Glyptothorax exodon
- Conservation status: Vulnerable (IUCN 3.1)

Scientific classification
- Kingdom: Animalia
- Phylum: Chordata
- Class: Actinopterygii
- Order: Siluriformes
- Family: Sisoridae
- Genus: Glyptothorax
- Species: G. exodon
- Binomial name: Glyptothorax exodon H. H. Ng & Rachmatika, 2005

= Glyptothorax exodon =

- Authority: H. H. Ng & Rachmatika, 2005
- Conservation status: VU

Species of fish

Glyptothorax exodon is a species of sisorid catfish.

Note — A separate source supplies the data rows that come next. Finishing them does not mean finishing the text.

(** * Sub-vid-merger: the subtitle pipeline and the merge orchestrator

    A shallow embedding of [streamlit_app.py]: the SubRip parser, the
    CJK/Latin classifier and splitter, the timestamp codecs, the ASS
    generator with its layout computation, and [process_episode] with its
    scratch directory, external processes and exception handling.

    Python values are modelled as follows.
    - [int]   : [Z] (unbounded).
    - [float] : the finite binary64 values, as rationals ([Q], always in
      reduced form); every arithmetic operation is the exact operation
      followed by [round64], rounding to nearest, ties to even, with 53
      bits of precision and gradual underflow.  Infinities arise in this
      program only where the next step is [int(...)], which raises on
      them; they are modelled by [None] at those places.
    - [str]   : the list of its code points ([list Z]).
    - [bytes] : [list Z] as well (each element below 256). *)

From Stdlib Require Import ZArith QArith Qround Qpower Qabs Lia Bool.
From Stdlib Require Import String Ascii List.
From Stdlib Require Import Floats Uint63.
From stdpp Require Import gmap list.
Import ListNotations.

Local Open Scope Z_scope.

(** ** Binary64 arithmetic *)

Module F64.

Definition pow2 (k : Z) : Q := (2 ^ k)%Q.

(** [ilog2 x] is the binary exponent of a positive rational:
    [2^(ilog2 x) <= x < 2^(ilog2 x + 1)]. *)
Definition ilog2 (x : Q) : Z :=
  let k := Z.log2 (Qnum x) - Z.log2 (Zpos (Qden x)) in
  if Qle_bool (pow2 k) x then k else k - 1.

(** Exponent of the unit in the last place: 53 significant bits, and no
    exponent below that of the subnormal numbers. *)
Definition fexp (x : Q) : Z := Z.max (ilog2 x - 52) (-1074).

(** Nearest integer, ties to even. *)
Definition rne (y : Q) : Z :=
  let f := Qfloor y in
  match (y - inject_Z f ?= 1 # 2)%Q with
  | Lt => f
  | Gt => f + 1
  | Eq => if Z.even f then f else f + 1
  end.

Definition round_pos (x : Q) : Q :=
  Qred (inject_Z (rne (x * pow2 (- fexp x))) * pow2 (fexp x)).

Definition round64 (x : Q) : Q :=
  match Qnum x with
  | Z0 => 0%Q
  | Zpos _ => round_pos x
  | Zneg _ => (- round_pos (- x))%Q
  end.

(** A rounded result of magnitude [2^1024] or more is an overflow. *)
Definition finite (x : Q) : option Q :=
  if Qle_bool (pow2 1024) (Qabs x) then None else Some x.

Definition fadd (x y : Q) : Q := round64 (x + y).
Definition fsub (x y : Q) : Q := round64 (x - y).
Definition fmul (x y : Q) : Q := round64 (x * y).
Definition fdiv (x y : Q) : Q := round64 (x / y).

(** [float(n)] for an int; raises OverflowError beyond the range. *)
Definition of_int (n : Z) : option Q := finite (round64 (inject_Z n)).

(** [a / b] on two ints (true division, correctly rounded); [b <> 0]. *)
Definition int_truediv (a b : Z) : Q := round64 (inject_Z a / inject_Z b).

(** A decimal literal [n / 10^k] of the source text. *)
Definition literal (n : Z) (d : positive) : Q := round64 (n # d).
(** * mistral/engine/engine_server.py: the engine server

    [EngineServer] manages the life cycle of the workflow engine process
    ([start], [stop]) and is the RPC endpoint whose methods receive the engine
    calls ([start_workflow], [start_action], [on_action_complete],
    [pause_workflow], [rerun_workflow], [resume_workflow], [stop_workflow],
    [rollback_workflow]).

    Every method is a straight line of calls into collaborators that live
    outside the file (the engine, the data base layer, the scheduler, the
    expiration policy, the profiler, the RPC driver, the base service class and
    the logger).  The embedding is a small monad: a computation takes the
    state of the server object and of its collaborators, and gives an outcome,
    a new state and the sequence of collaborator calls it made, each with what
    the collaborator answered.  The collaborators are one parameter, [env]. *)

From Stdlib Require Import Ascii String List ZArith Bool Lia.
Import ListNotations.
Local Open Scope string_scope.
Local Open Scope list_scope.
Set Warnings "-register-all".

(** ** Python values *)

(** The values that travel through the server: what an RPC call carries
    (None, booleans, integers, strings, mappings), the result object built by
    [on_action_complete], and references to objects whose inside the server
    never looks at (handles, driver instances, executions). A mapping keeps
    its items in insertion order. *)
Inductive pyval : Type :=
| PNone
| PBool (b : bool)
| PInt (z : Z)
| PStr (s : string)
| PDict (items : list (pyval * pyval))
| PResult (data error : pyval)
| PObj (name : string).
(** The positions of [np.where] in row [i] are those of that row. *)
Lemma filter_where_rows (rows : matrix) (s i : nat) :
  filter (fun rc => fst rc =? i)
         (concat (map (fun ir => where_not_nan_row (fst ir) (snd ir))
                      (combine (seq s (length rows)) rows)))
  = if s <=? i then where_not_nan_row i (nth (i - s) rows []) else [].
Proof.
  revert s; induction rows as [|row rows IH]; intros s.
  - simpl. destruct (s <=? i); [|reflexivity].
    now destruct (i - s).
  - simpl length. cbn [seq combine map concat fst snd].
    rewrite filter_app, filter_where_not_nan_row, IH.
    destruct (Nat.eqb_spec s i) as [->|Hne].
    + rewrite Nat.leb_refl, Nat.sub_diag.
      destruct (Nat.leb_spec (S i) i) as [Hle|_]; [lia|].
      simpl. apply app_nil_r.
    + destruct (Nat.leb_spec s i) as [Hle|Hgt].
      * destruct (Nat.leb_spec (S s) i) as [_|Hlt]; [|lia].
        replace (i - s) with (S (i - S s)) by lia. reflexivity.
      * destruct (Nat.leb_spec (S s) i) as [Hle|_]; [lia|]. reflexivity.
Qed.

Lemma existsb_filter_nil {A : Type} (p : A -> bool) (l : list A) :
  existsb p l = match filter p l with [] => false | _ :: _ => true end.
Proof.
  induction l as [|a l IH]; simpl; [reflexivity|].
  destruct (p a); simpl; [reflexivity | exact IH].
Qed.

Lemma first_non_nans_chain (x : list (nat * nat)) (i : nat) (row : list npfloat) :
  filter (fun rc => fst rc =? i) x = where_not_nan_row i row ->
  (if existsb (fun rc => fst rc =? i) x
   then [np_min (map snd (filter (fun rc => fst rc =? i) x))]
   else [])
  = first_of_chain row.
Proof.
  intros E. rewrite existsb_filter_nil, E, map_snd_where_not_nan_row.
  pose proof (present_cols_first row) as H.
  pose proof (map_snd_where_not_nan_row i row) as Hc.
  unfold first_of_chain.
  destruct (where_not_nan_row i row) as [|rc l]; simpl in Hc; rewrite <- Hc in H.
  - now rewrite H.
  - rewrite H. now rewrite Hc.
Qed.
Definition sampleStart (style : ResponseStyle) : Invocation :=
  processStreamingQuery (sampleSettings (lit "k") style) (hostOf sampleDoc) 1
    (getLine sampleDoc 1).

Definition hello : list str := [lit "Hel"; lit "lo"].

Definition xThenTwoLines : list str := [lit "x"; lit "a" ++ [NL] ++ lit "b"].

(** The user rewrites the placeholder line behind its glyph while the
    response is awaited; under callout style, the whole line, keeping a glyph
    in the third column. *)
Definition ownWords : str := lit " my own words".

Definition editedWhileWaiting : Invocation :=
  userEdit ownWords (mkPos 3 1) (mkPos 3 15) (sampleStart Plain).

Definition editedCallout : Invocation :=
  userEdit (lit "no" ++ [10251%N] ++ ownWords) (mkPos 4 0) (mkPos 4 17)
    (sampleStart Callout).

(** * Further vocabulary *)

(** A body delivered as the chunks [chunks]. *)
Definition chunkEvents (chunks : list str) : list Event := map Chunk chunks.

(** [s'] has sent and shown what [s] had, and nothing more. *)
Definition Silent (s s' : Invocation) : Prop :=
  requests (host s') = requests (host s) /\
  notices (host s') = notices (host s).

(** [s'] has the edit cursor where [s] left it. *)
Definition CursorKept (s s' : Invocation) : Prop :=
  cursor (host s') = cursor (host s).

(** The [engine] field of the web plugin: absent for ['auto']. *)
Definition engineField (cfg : GhostSettings) : option WebSearchEngine :=
  match webSearchEngine cfg with Auto => None | e => Some e end.

(** The keys of the sources map, in iteration order. *)
Definition keysOf (m : list (str * str)) : list str := map fst m.

(** Whether the sources map has an entry for [k]. *)
Definition mapHas (k : str) (m : list (str * str)) : bool :=
  existsb (fun k' => str_eqb k' k) (keysOf m).

(** [a] is a citation of [c]. *)
Definition cites (a : OpenRouterAnnotation) (c : UrlCitation) : Prop :=
  url_citation a = Some c.

(** The field changes of a modal session. *)
Definition isChange (e : ModalEvent) : bool :=
  match e with SaveClick => false | _ => true end.

(** A persona after the changes [es], oldest first. *)
Definition edited (es : list ModalEvent) (p : Persona) : Persona :=
  fold_left (fun q e => applyChange e q) es p.

(** Every listed address is an object of the store. *)
Definition WellFormed (st : PersonaStore) : Prop :=
  Forall (fun r => r < length (objects st)) (personasRef st).

(** What completion adds behind the response: the sources, if any URL was
    cited, and the divider of the horizontal-rule style. *)
Definition sourcesPart (style : ResponseStyle)
    (collected : list OpenRouterAnnotation) : str :=
  match uniqueSourcesOf collected with
  | [] => []
  | u => sourcesTextOf style u
  end.
(** The left-to-right scan for non-overlapping matches. [skip] counts the
    characters still covered by the last match; [prev] is the character
    before the position, in the subject (not in the output). *)
Fixpoint scan (skip : nat) (prev : option ascii) (s : string) : list piece :=
  match s with
  | EmptyString => []
  | String c s' =>
      match skip with
      | S k => scan k (Some c) s'
      | O =>
          match match_at prev s with
          | Some m => Hit m :: scan (String.length (group0 m) - 1) (Some c) s'
          | None => Lit c :: scan 0 (Some c) s'
          end
      end
  end.

Definition finditer (s : string) : list piece := scan 0 None s.

(** The matches of a scan, in order. *)
Definition hits (ps : list piece) : list Match :=
  flat_map (fun p => match p with Hit m => [m] | Lit _ => [] end) ps.

End Grammar.

(** ** The API tree and the resolver interfaces *)

(** A [docspec] API object: its name, its docstring (absent, or the text of
    [docstring.content]) and its members (empty for an object that has
    none). *)
#[warnings="-register-all"]
Inductive ApiObject :=
| Obj (name : string) (docstring : option string) (members : list ApiObject).
(** The outcome of bget in a quiescent state whose bucket lists are in
    order: a hit on the first buffer of the home bucket that carries the
    block, else the first buffer with refcnt 0 in the home bucket and
    then in the buckets after it, else a panic. *)
Lemma bget_outcome fuel self d blk s Ls :
  well_linked s Ls -> quiescent s -> (NBUF < fuel)%nat ->
  let h := dhash d blk in
  match find (fun x => is_block d blk (mem s (Buf x))) (Ls h) with
  | Some x =>
      if locked (lock (mem s (Buf x)))
      then bget fuel self d blk s = Blocked
      else exists s', bget fuel self d blk s = Done (Buf x) s'
  | None =>
      match find (fun x => is_unused (mem s (Buf x)))
              (flat_map (fun i => Ls ((h + i) mod NBUCKET)%nat) (seq 0 NBUCKET)) with
      | Some x =>
          if locked (lock (mem s (Buf x)))
          then bget fuel self d blk s = Blocked
          else exists s', bget fuel self d blk s = Done (Buf x) s'
      | None => bget fuel self d blk s = Panic "bget: no buffers"
      end
  end.
Proof.
  intros Hwl Hq Hfuel h.
  assert (Hh : (h < NBUCKET)%nat) by apply HASH_bound.
  assert (Hch : forall j, (j < NBUCKET)%nat ->
            chain (mem s) (Bucket j) (next (mem s (Bucket j))) (map Buf (Ls j))).
  { intros j Hj. now apply Hwl. }
  assert (Hlen : forall j, (j < NBUCKET)%nat -> (length (Ls j) < fuel)%nat).
  { intros j Hj. pose proof (well_linked_length s Ls j Hwl Hj). lia. }
  unfold bget. fold h.
  rewrite bind_acquire, (Hq h Hh). name_state s0 H0.
  assert (M0 : mem s0 = mem s) by (rewrite H0; reflexivity).
  rewrite bind_find_in_bucket, M0.
  rewrite (walk_bucket fuel Ls (mem s) Hch Hlen h (is_block d blk) Hh).
  destruct (find (fun x => is_block d blk (mem s (Buf x))) (Ls h)) as [x|];
    cbn [option_map].
  - exec. name_state s1 H1. exec. name_state s2 H2. rewrite bind_acquiresleep.
    assert (L2 : lock (mem s2 (Buf x)) = lock (mem s (Buf x))).
    { rewrite H2; cbn [mem]. rewrite H1; cbn [mem]. rewrite upd_same. now rewrite M0. }
    rewrite L2. destruct (locked (lock (mem s (Buf x)))); [reflexivity|].
    cbv beta. unfold ret. eexists. reflexivity.
  - rewrite bind_find_in_bucket, M0.
    rewrite (walk_bucket fuel Ls (mem s) Hch Hlen h is_unused Hh).
    change (seq 0 NBUCKET) with (0%nat :: seq 1 (NBUCKET - 1)).
    cbn [flat_map]. rewrite Nat.add_0_r, (Nat.mod_small h NBUCKET Hh), find_app.
    destruct (find (fun x => is_unused (mem s (Buf x))) (Ls h)) as [x|];
      cbn [option_map].
    + exec. name_state s1 H1. exec. name_state s2 H2. rewrite bind_acquiresleep.
      assert (L2 : lock (mem s2 (Buf x)) = lock (mem s (Buf x))).
      { rewrite H2; cbn [mem]. rewrite H1; cbn [mem]. rewrite upd_same. now rewrite M0. }
      rewrite L2. destruct (locked (lock (mem s (Buf x)))); [reflexivity|].
      cbv beta. unfold ret. eexists. reflexivity.
    + apply (bget_steal_run fuel self d blk h Ls (mem s) Hh Hch Hlen (NBUCKET - 1) 1 s0).
      * exact M0.
      * lia.
      * reflexivity.
      * rewrite H0. cbn [bucket_lock]. now rewrite upd_nat_same.
      * intros j Hj Hjh. rewrite H0. cbn [bucket_lock].
        rewrite upd_nat_other by exact Hjh. now apply Hq.
Qed.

Location: They typically inhabit fast flowing hillstreams or faster-flowing stretches of larger rivers. It is only found in the drainage basin of the Kapuas River, Borneo.

Identification:

This species can be readily distinguished from most other Glyptothorax species of the region by its slender body. The only possible confusion is with Glyptothorax platypogonides (as which this species was originally misidentified) and Glyptothorax siamensis but G. exodon can be identified by its relatively large eye, uniformly mottled colour without distinct pale stripes and a large area of premaxillary teeth visible when the mouth is closed.
This species of catfish possesses suction cups under its belly to allow itself to stick to smooth surfaces on the river bed, thus, allowing it to resist the fierce currents of the Kapuas River system. This species grows to a length of 6.3 cm SL.